Eldest paternal progenitor is Nils Aronsson (164(6)–1701) from Boda in Liden, Västernorrland County. His great grandson, was the lieutenant colonel 'mekanikus', head of the Swedish Navy's 'mechanical estate' (the highest engineering education at the time) in Sweden and preses in the Royal Swedish Academy of Sciences Jonas Lidströmer.

==Notable members==
- Jonas Lidströmer (1755–1808), inventor
- Anna Fredrika Lidströmer (1780-1861), spouse of Admiral Otto Gustaf Nordenskiöld
- Fredrik August Lidströmer (1787–1856), architect
- Fredrik Lidströmer (1820-1863), officer at the Swedish colony of Saint Barthélemy
- August Lidströmer (1839–1915), businessman
- Gustaf Lidströmer (1871–1944), county councillor
- Sigrid Lidströmer (1866–1942), author
- Louise Lidströmer (b. 1948), artist

==Blazon==

"...A shield, in the upper part (a chief) of gold, displaying a blue symbol of Mars.

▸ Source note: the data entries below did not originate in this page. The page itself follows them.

(** C2, as amended: when two texts have the same hash, parsing the first
    and then the second returns one and the same AST object for both: the
    second is answered from the cache with the AST returned for the first,
    and no AST is built from the second text. *)
Theorem equal_hash_same_ast (this : Parser) (heap : list TemplateAst)
    (text1 text2 : string) (h1 h2 : HashAndAddresses) :
  hashOf fp this text1 = Returns h1 → hashOf fp this text2 = Returns h2 →
  hash h1 = hash h2 →
  ∃ r1 this1 heap1,
    parse fp text1 this heap = Returns (r1, this1, heap1)
    ∧ parse fp text2 this1 heap1
      = Returns ({| ast := ast r1; astAddresses := addresses h2 |},
                 cacheUsed this1, heap1).
Proof.
  intros H1 H2 Heq.
  assert (∃ r1 this1 heap1, parse fp text1 this heap = Returns (r1, this1, heap1))
    as (r1 & this1 & heap1 & Hp).
  { rewrite (parse_returns _ _ _ _ _ H1). destruct (cache this !! hash h1); eauto. }
  exists r1, this1, heap1. split; [exact Hp | ].
  destruct (parse_cached _ _ _ _ _ _ _ _ H1 Hp) as [Hc Hmode].
  apply parse_hit; [now rewrite (hashOf_mode _ _ _ _ Hmode) | now rewrite <- Heq].
Qed.

(** C3, as amended: [parse] throws only in the lexer-free mode, and then
    what the hashing scan throws; whenever it returns, and in the
    token-driven mode it always does, the AST it returns is in the cache
    under the hash of the text, and a later parse of a text with that hash
    returns it from the cache. *)
Theorem parse_result_cached (text : string) (this : Parser)
    (heap : list TemplateAst) :
  match parse fp text this heap with
  | Throws e =>
      String.eqb (optimizationMode this) "lexer" = true
      ∧ computeHashAndExtractAddressesFromLexer text = Throws e
  | Returns (r, this', heap') =>
      ∃ h, hashOf fp this text = Returns h
        ∧ cache this' !! hash h = Some (ast r)
        ∧ ∀ text' h', hashOf fp this text' = Returns h' → hash h' = hash h →
            parse fp text' this' heap'
            = Returns ({| ast := ast r; astAddresses := addresses h' |},
                       cacheUsed this', heap')
  end.
Proof.
  destruct (hashOf fp this text) as [h|e] eqn:Hh.
  - destruct (parse fp text this heap) as [[[r this'] heap']|e] eqn:Hp.
    + destruct (parse_cached _ _ _ _ _ _ _ _ Hh Hp) as [Hc Hmode].
      exists h. repeat split; [exact Hc | ].
      intros text' h' Hh' Heq.
      apply parse_hit; [now rewrite (hashOf_mode _ _ _ _ Hmode) | now rewrite Heq].
    + rewrite (parse_returns _ _ _ _ _ Hh) in Hp.
      now destruct (cache this !! hash h).
  - rewrite (parse_throws _ _ _ _ _ Hh). unfold hashOf in Hh.
    destruct (String.eqb (optimizationMode this) "lexer"); [now split | discriminate].
Qed.
(* ===== verification/_CoqProject ===== *)
-Q . S2P
Prelude.v
CppStd.v
PackBcd.v
StringUtils.v
Checksum.v
CommonHeader.v
MessageIdentifier.v
MessageFields.v
MessageI010.v
MessageI081.v
MessageI083.v
CppMap.v
OrderBook.v
TaifexSdk.v
SdkStream.v
EndianUtils.v
RetransmissionProtocol.v
RetransmissionCodec.v
RetransmissionClient.v
ClientFraming.v
ClientLink.v
Logger.v
FileStream.v
LogFilePacketSimulator.v
PcapReplay.v
MulticastReceiver.v
NetworkManager.v
DedupWindow.v
DualFeed.v
NetworkLifecycle.v
NetworkEvents.v
Recovery.v
PacketThreads.v
ClientThreads.v
ReceiverThreads.v
LoggerThreads.v
RepoTests.v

In the lower part of the shield, which is blue, a silver bend runs diagonally from the top right to the bottom left corner, overlaid with a black cross. The open barred helmet is crowned with a wreath twisted of gold and blue, upon which rests a forward-facing owl with outstretched wings, in its natural colours. The mantling is gold on the outside and blue on the inside, as shown with its proper and true colors in this depiction of the arms."